Organic molecule boosts phosphorescence 10x; can improve medical diagnosis

Scientists have discovered a new organic molecule that is more efficient in phosphorescence.

According to the scientists, the thienyl diketone molecule achieves phosphorescence that is over 10 times faster than traditional materials.

The team that made the discovery is from Osaka University in Japan.

Room-temperature phosphorescence (RTP) from metal-free organic molecules has been an area of research for years.

Challenges in enabling metal-free phosphorescence

Although classical RTP materials have been used for diverse applications, including organic light-emitting diodes (OLEDs) and bioimaging, they are mainly precious-metal complexes of Iridium or Platinum.

The paper states that organic RTP needed to overcome several challenges to match the output derived from traditional materials.

One of the most significant challenges is the small phosphorescence transition probability ( i.e. , rate constant k _p ), causing poor RTP quantum yields for heavy-metal complexes and even less for conventional organic compounds.

The addition of heavy atoms such as bromine, iodine, selenium, and tellurium along with carbonyl functionalities is a common approach utilized for enhancing rate constant. But this poses another problem as they are associated with high chemical reactivity and instability.

However, with the new metal-free organic molecule, efficient narrowband RTP was observed in solutions, amorphous polymer matrices, and crystalline solids.

The paper also states that a substantial phosphorescence rate was also experimentally confirmed, which “was the key to outstanding RTP quantum yields in solution (38% under Argon) and in polymer films (up to 54% in air).”

Uses of the organic molecule discovery

Phosphorescence is used in applications such as OLEDs and several types of medical diagnostics, including cancer.

It occurs when light is emitted at low temperatures caused by the absorption of radiation (such as X-rays or ultraviolet light) and continues for a noticeable time after this radiation has stopped.

The research can provide the basis for designing new organic phosphorescent materials that are not dependent on heavy or rare metals. With proper research, they can also outdo the existing materials which have been in use for years.

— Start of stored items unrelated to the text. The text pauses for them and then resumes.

(* ===== verification/Sbe.v ===== *)
(** * Sbe: the interface of the generated message codecs

    The C sources read and write messages through flyweights that the SBE tool
    generates at build time from [schemas/*.xml]; the generated C files are not
    part of the repository.  This file states what the sources rely on as a
    type class [Sbe], so that every codec theorem is proved against the
    interface:

    - [sbe_get]/[sbe_put] read and write one primitive field of a given width
      at a byte offset (the generated [X_f(&codec)] and [X_set_f(&codec, v)]);
    - [sbe_enum] is the generated enum decoder, which yields the schema's valid
      values and the null value;
    - [sbe_group_wrap]/[sbe_group_next] are [X_g_wrap_for_decode] and
      [X_g_next], which return NULL when the group header or the next entry
      does not fit in the buffer;
    - [sbe_var_data] is the getter [X_d] of variable-length data behind a 32-bit
      length, NULL when the data does not fit in the buffer; nothing is assumed of
      the position [sbe_var_failed] it leaves then.

    Field offsets are those of the schemas: SBE packs the fields of a block in
    schema order without padding.  [le_sbe] instantiates the class with the
    little-endian encoding the schemas declare. *)

From Stdlib Require Import ZArith Lia Bool.
From S2P Require Import Prelude.

Abbreviation bytes := (list Z) (only parsing).

Definition blen (b : bytes) : Z := Z.of_nat (length b).

Class Sbe := {
  sbe_get : Z -> bytes -> Z -> Z;            (* width, buffer, offset *)
  sbe_put : Z -> bytes -> Z -> Z -> bytes;   (* width, buffer, offset, value *)
  sbe_enum : list Z -> Z -> Z -> option Z;   (* valid values, null value, raw *)
  sbe_group_wrap : bytes -> Z -> Z -> option (Z * Z);
    (* buffer, position, buffer length: block length and count *)
  sbe_group_next : Z -> Z -> Z -> option Z;
    (* position, block length, buffer length: offset of the entry *)
  sbe_var_data : Z -> Z -> Z -> option Z;
    (* position of the length field, length, buffer length: offset of the data *)
  sbe_var_failed : Z -> Z;
    (* where a getter that refused to read at a position leaves the position *)

  sbe_put_len : forall w b off v, blen (sbe_put w b off v) = blen b;
  sbe_get_range : forall w b off, 0 <= w -> 0 <= sbe_get w b off < 2 ^ (8 * w);
  sbe_get_put_eq : forall w b off v,
    0 <= w -> 0 <= off -> off + w <= blen b -> 0 <= v < 2 ^ (8 * w) ->
    sbe_get w (sbe_put w b off v) off = v;
  sbe_get_ext : forall w b b' off,
    0 <= w -> 0 <= off ->
    (forall i, off <= Z.of_nat i < off + w -> b !! i = b' !! i) ->
    sbe_get w b off = sbe_get w b' off;
  sbe_get_drop : forall w b k off,
    0 <= off -> sbe_get w (drop k b) off = sbe_get w b (Z.of_nat k + off);
  sbe_put_outside : forall w b off v i,
    0 <= w -> 0 <= off -> Z.of_nat i < off \/ off + w <= Z.of_nat i ->
    sbe_put w b off v !! i = b !! i;
  sbe_enum_valid : forall valid null raw,
    raw ∈ valid -> sbe_enum valid null raw = Some raw;
  sbe_enum_null : forall valid null, sbe_enum valid null null = Some null;
  sbe_enum_sound : forall valid null raw v,
    sbe_enum valid null raw = Some v -> v = raw /\ (raw ∈ valid \/ raw = null);
  sbe_group_wrap_spec : forall b pos len,
    sbe_group_wrap b pos len =
      (if pos + 4 <=? len then Some (sbe_get 2 b pos, sbe_get 2 b (pos + 2))
       else None);
  sbe_group_next_spec : forall pos block len,
    sbe_group_next pos block len = (if pos + block <=? len then Some pos else None);
  sbe_var_data_spec : forall pos n len,
    sbe_var_data pos n len = (if pos + 4 + n <=? len then Some (pos + 4) else None);
}.

Lemma sbe_get_put_ne `{Sbe} w w' b off off' v :
  0 <= w -> 0 <= w' -> 0 <= off -> 0 <= off' ->
  off + w <= off' \/ off' + w' <= off ->
  sbe_get w (sbe_put w' b off' v) off = sbe_get w b off.
Proof.
  intros Hw Hw' Ho Ho' Hdis. apply sbe_get_ext; [done..|].
  intros i Hi. apply sbe_put_outside; lia.
Qed.

(** ** Decoders as read programs

    A decoder reads one field after another.  As a program over reads it can be
    run on a buffer that stays as it is ([rrun]) or, one read at a time, on
    memory that a writer changes in between.  [RLoad] is the atomic load of a
    slot's commit word, [RRead w off k] a plain read of [w] bytes at [off]. *)

Inductive rprog (A : Type) :=
  | RRet (a : A)
  | RRead (w off : Z) (k : Z -> rprog A)
  | RLoad (k : Z -> rprog A).

Arguments RRet {A} a.
Arguments RRead {A} w off k.
Arguments RLoad {A} k.

Fixpoint rbind {A B} (p : rprog A) (f : A -> rprog B) : rprog B :=
  match p with
  | RRet a => f a
  | RRead w off k => RRead w off (fun v => rbind (k v) f)
  | RLoad k => RLoad (fun v => rbind (k v) f)
  end.

Definition read (w off : Z) : rprog Z := RRead w off (fun v => RRet v).

Notation "'read!' x ':=' m 'in' k" := (rbind m (fun x => k))
  (at level 10, x name, m at level 100, k at level 200) : tp_scope.

(** [rguard! c else e in k]: a failed check ends the decoder. *)
Notation "'rguard!' c 'else' e 'in' k" := (if c then k else RRet (Err e))
  (at level 10, c at level 100, e at level 100, k at level 200) : tp_scope.

(** [n] consecutive fields of [w] bytes from [base]. *)
Fixpoint read_array (w : Z) (n : nat) (base : Z) : rprog (list Z) :=
  match n with
  | O => RRet []
  | S n' => read! v := read w base in read! l := read_array w n' (base + w) in RRet (v :: l)
  end.

Fixpoint rrun `{Sbe} {A} (p : rprog A) (b : bytes) : A :=
  match p with
  | RRet a => a
  | RRead w off k => rrun (k (sbe_get w b off)) b
  | RLoad k => rrun (k (sbe_get 8 b 0)) b
  end.

Lemma rrun_bind `{Sbe} {A B} (p : rprog A) (f : A -> rprog B) b :
  rrun (rbind p f) b = rrun (f (rrun p b)) b.
Proof. induction p as [a|w off k IH|k IH]; simpl; [done|apply IH..]. Qed.

(** Shift every plain read: a decoder applied to a sub-buffer. *)
Fixpoint rshift {A} (base : Z) (p : rprog A) : rprog A :=
  match p with
  | RRet a => RRet a
  | RRead w off k => RRead w (base + off) (fun v => rshift base (k v))
  | RLoad k => RLoad (fun v => rshift base (k v))
  end.

(** A decoder without atomic loads that reads only the first [n] bytes. *)
Fixpoint reads_within {A} (n : Z) (p : rprog A) : Prop :=
  match p with
  | RRet _ => True
  | RRead w off k => 0 <= w /\ 0 <= off /\ off + w <= n /\ forall v, reads_within n (k v)
  | RLoad _ => False
  end.

Lemma reads_within_bind {A B} n (p : rprog A) (f : A -> rprog B) :
  reads_within n p -> (forall a, reads_within n (f a)) -> reads_within n (rbind p f).
Proof.
  intros Hp Hf. induction p as [a|w off k IH|k IH]; simpl in *; [apply Hf| |done].
  destruct Hp as (? & ? & ? & Hk). split_and!; try done. intros v. apply IH, Hk.
Qed.

Lemma reads_within_read n w off : 0 <= w -> 0 <= off -> off + w <= n -> reads_within n (read w off).
Proof. intros. by split_and!. Qed.

Lemma reads_within_array n w k base :
  0 <= w -> 0 <= base -> base + w * Z.of_nat k <= n -> reads_within n (read_array w k base).
Proof.
  revert base. induction k as [|k IH]; intros base Hw Hb Hn; [done|].
  cbn [read_array]. apply reads_within_bind; [apply reads_within_read; nia|].
  intros v. apply reads_within_bind; [apply IH; nia|done].
Qed.

(** A decoder applied to a sub-buffer that agrees with [b'] on what it reads. *)
Lemma rrun_rshift `{Sbe} {A} n (p : rprog A) base b b' :
  reads_within n p ->
  (forall i, Z.of_nat i < n -> b !! (base + i)%nat = b' !! i) ->
  rrun (rshift (Z.of_nat base) p) b = rrun p b'.
Proof.
  intros Hp Hext. induction p as [a|w off k IH|k IH]; simpl in *; [done| |done].
  destruct Hp as (Hw & Ho & Hn & Hk). rewrite (IH _ (Hk _)). f_equal. f_equal.
  rewrite <- sbe_get_drop by done. apply sbe_get_ext; [done..|].
  intros i Hi. rewrite lookup_drop. apply Hext. lia.
Qed.

(** ** Sequences of field writes *)

Record write := Write { w_off : Z; w_width : Z; w_val : Z }.

Section Writes.
Context `{Sbe}.

(** Consecutive field stores into one buffer. *)
Definition sbe_puts (ws : list write) (b : bytes) : bytes :=
  fold_left (fun b w => sbe_put (w_width w) b (w_off w) (w_val w)) ws b.

(** All stores lie within [n] bytes. *)
Definition writes_in (n : Z) (ws : list write) : bool :=
  forallb (fun w => (0 <=? w_off w) && (0 <=? w_width w) &&
                    (w_off w + w_width w <=? n)) ws.

Definition write_fits (w : write) : Prop := 0 <= w_val w < 2 ^ (8 * w_width w).

(** What a sequence of stores leaves in the field [off, off + width):
    [inl v] the value [v] was stored last, [inr true] the field is as before,
    [inr false] some store overlapped it in part. *)
Fixpoint last_write (ws : list write) (off width : Z) (acc : Z + bool) : Z + bool :=
  match ws with
  | [] => acc
  | w :: ws' =>
    last_write ws' off width
      (if (w_off w =? off) && (w_width w =? width) then inl (w_val w)
       else if (w_off w + w_width w <=? off) || (off + width <=? w_off w) then acc
       else inr false)
  end.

The findings will also come in handy and be a gamechanger in the fields of medical diagnostics, OLEDs, lighting, and more.

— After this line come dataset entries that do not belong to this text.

(* ===== verification/RingProtocol.v ===== *)
(** * RingProtocol: a producer and a consumer on the same ring

    A transition system in which one producer publishes frames and fills
    claims, store by store, while a consumer runs [tp_consumer_read_frame], load
    by load.  The main theorem: a frame the consumer accepts is a frame the
    producer committed, with its payload intact at the time it is accepted.

    The producer thread runs one publish call at a time.  The application may
    write a claim's payload while a publish runs, as a device that fills the
    buffer does, but only while fewer than [nslots] frames were started after
    the claim: a claim held longer loses its slot to a newer frame. *)

From Stdlib Require Import ZArith Lia Bool.
From S2P Require Import Prelude Sbe Seqlock Tensor Ring.

(** ** Configuration *)

(** The ring and its pools as a producer and a consumer have them after attach:
    the sizes keep the 32-bit offset products from wrapping. *)
Record ring_ok (n : Z) (pools : list tp_payload_pool_t) : Prop := {
  ro_pos : 0 < n;
  ro_max : n <= 2 ^ 24;
  ro_pow2 : tp_is_power_of_two n = true;
  ro_ids : NoDup (map pool_id pools);
  ro_pool : Forall (fun p => is_u16 (pool_id p) /\ 0 < pool_stride_bytes p /\
                             is_u32 (pool_stride_bytes p) /\
                             n * pool_stride_bytes p <= 2 ^ 32) pools;
}.

(** Memory as the driver creates it: 256-byte slots whose commit word is 0. *)
Definition fresh_mem `{Sbe} (n : Z) (m : mem) : Prop :=
  forall i, 0 <= i < n ->
    length (m_slot m (tp_slot_at i)) = 256%nat /\ sbe_get 8 (m_slot m (tp_slot_at i)) 0 = 0.

(** ** The transition system *)

Record sys := {
  s_prod : producer_t;
  s_todo : option (frame * list store);   (* the publish call in progress *)
  s_claims : list tp_buffer_claim_t;      (* handed to the application *)
  s_mem : mem;
  s_hist : list frame;                    (* the frames committed so far *)
  s_reader : option (Z * Z * rprog read_outcome);  (* frame number, slot address, the rest *)
}.

Definition with_reader (s : sys) (r : option (Z * Z * rprog read_outcome)) : sys :=
  {| s_prod := s_prod s; s_todo := s_todo s; s_claims := s_claims s; s_mem := s_mem s;
     s_hist := s_hist s; s_reader := r |}.

Definition with_mem (s : sys) (m : mem) : sys :=
  {| s_prod := s_prod s; s_todo := s_todo s; s_claims := s_claims s; s_mem := m;
     s_hist := s_hist s; s_reader := s_reader s |}.

Definition with_claims (s : sys) (cs : list tp_buffer_claim_t) : sys :=
  {| s_prod := s_prod s; s_todo := s_todo s; s_claims := cs; s_mem := s_mem s;
     s_hist := s_hist s; s_reader := s_reader s |}.

Definition set_tensor (c : tp_buffer_claim_t) (t : tp_tensor_header_t) : tp_buffer_claim_t :=
  {| cl_seq := cl_seq c; cl_header_index := cl_header_index c; cl_pool_id := cl_pool_id c;
     cl_payload_len := cl_payload_len c; cl_payload_addr := cl_payload_addr c;
     cl_tensor := t; cl_trace_id := cl_trace_id c |}.

(** Fewer than [nslots] frames were started after the claim. *)
Definition claim_live (p : producer_t) (c : tp_buffer_claim_t) : Prop :=
  pr_next_seq p <= cl_seq c + pr_header_nslots p.

Definition meta_wf (meta : ptr tp_frame_metadata_t) : Prop :=
  match meta with
  | NULL => True
  | Some m => is_u64 (fm_timestamp_ns m) /\ is_u32 (fm_meta_version m)
  end.

Section System.
Context `{Sbe}.
Variable publish_descriptor : Z -> Z -> Z -> res unit.
Variable co : consumer_t.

Besides, the method can pave the way for the development of organic phosphors whose development is not damaging to the environment and offers cheaper alternatives to precious metal – based phosphors.

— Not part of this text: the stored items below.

(* ===== verification/Trace.v ===== *)
(** * Trace: the trace identifier generator (tp_trace.c)

    Snowflake-style identifiers: milliseconds, node id and sequence in one 64-bit
    word.  [tp_trace_id_generator_next] is a compare-and-swap loop; the
    transition system below interleaves any number of threads in it, with
    spurious failures of the weak compare-and-swap. *)

From Stdlib Require Import ZArith Lia Bool Sorted.
From S2P Require Import Prelude.

Definition TP_TRACE_MAX_NODE_AND_SEQUENCE_BITS : Z := 22.
Definition TP_TRACE_NODE_ID_BITS_DEFAULT : Z := 10.
Definition TP_TRACE_SEQUENCE_BITS_DEFAULT : Z := 12.

(** The fields that stay as initialised; the atomic [timestamp_sequence] and the
    clock are separate. *)
Record tp_trace_id_generator_t := {
  tg_node_id_bits : Z;
  tg_sequence_bits : Z;
  tg_node_id_and_sequence_bits : Z;
  tg_max_node_id : Z;
  tg_max_sequence : Z;
  tg_node_bits : Z;
  tg_timestamp_offset_ms : Z;
}.

(** [x << n] on a [uint64_t]: undefined from 64 on. *)
Definition shl64 (x n : Z) : option Z :=
  if n <? 64 then Some (u64 (Z.shiftl x n)) else None.

(** [default_ms] is the default clock; [clock] the time of a caller's clock. *)
Definition tp_trace_id_generator_init (generator : ptr unit)
    (node_id_bits sequence_bits node_id timestamp_offset_ms default_ms : Z) (clock : ptr Z)
    : option (res (tp_trace_id_generator_t * Z)) :=
  match generator with
  | NULL => Some (Err EINVAL)
  | Some _ =>
    let bits := u8 (node_id_bits + sequence_bits) in
    if TP_TRACE_MAX_NODE_AND_SEQUENCE_BITS <? bits then Some (Err EINVAL)
    else
      n ← shl64 1 node_id_bits;
      let max_node_id := u64 (n - 1) in
      if max_node_id <? node_id then Some (Err EINVAL)
      else if default_ms <? timestamp_offset_ms then Some (Err EINVAL)
      else
        s ← shl64 1 sequence_bits;
        node_bits ← shl64 node_id sequence_bits;
        let g := {| tg_node_id_bits := node_id_bits; tg_sequence_bits := sequence_bits;
                    tg_node_id_and_sequence_bits := bits; tg_max_node_id := max_node_id;
                    tg_max_sequence := u64 (s - 1); tg_node_bits := node_bits;
                    tg_timestamp_offset_ms := timestamp_offset_ms |} in
        let now_ms := default default_ms clock in
        Some (if now_ms <? timestamp_offset_ms then Err EINVAL else Ok (g, 0))
  end.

The research was published in the journal Chemical Science in June.

Abstract

We report metal-free organic 1,2-diketones that exhibit fast and highly efficient room-temperature phosphorescence (RTP) with high colour purity under various conditions, including solutions. RTP quantum yields reached 38.2% in solution under Ar, 54% in a polymer matrix in air, and 50% in crystalline solids in air. Moreover, the narrowband RTP consistently dominated the steady-state emission, regardless of the molecular environment. Detailed mechanistic studies using ultrafast spectroscopy, single-crystal X-ray structure analysis, and theoretical calculations revealed picosecond intersystem crossing (ISC) followed by RTP from a planar conformation. Notably, the phosphorescence rate constant k _p was unambiguously established as ∼5000 s ⁻¹ , which is comparable to that of platinum porphyrins (representative heavy-metal phosphor). This inherently large k _p enabled the high-efficiency RTP across diverse molecular environments, thus complementing the streamlined persistent RTP approach. The mechanism behind the photofunction has been elucidated as follows: (1) the large k _p is due to efficient intensity borrowing of the T ₁ state from the bright S ₃ state, (2) the rapid ISC occurs from the S ₁ to the T ₃ state because these states are nearly isoenergetic and have a considerable spin–orbit coupling, and (3) the narrowband emission results from the minimal geometry change between the T ₁ and S ₀ states. Such mechanistic understanding based on molecular orbitals, as well as the structure-RTP property relationship study, highlighted design principles embodied by the diketone planar conformer. The fast RTP strategy enables development of organic phosphors with emissions independent of environmental conditions, thereby offering alternatives to precious-metal based phosphors.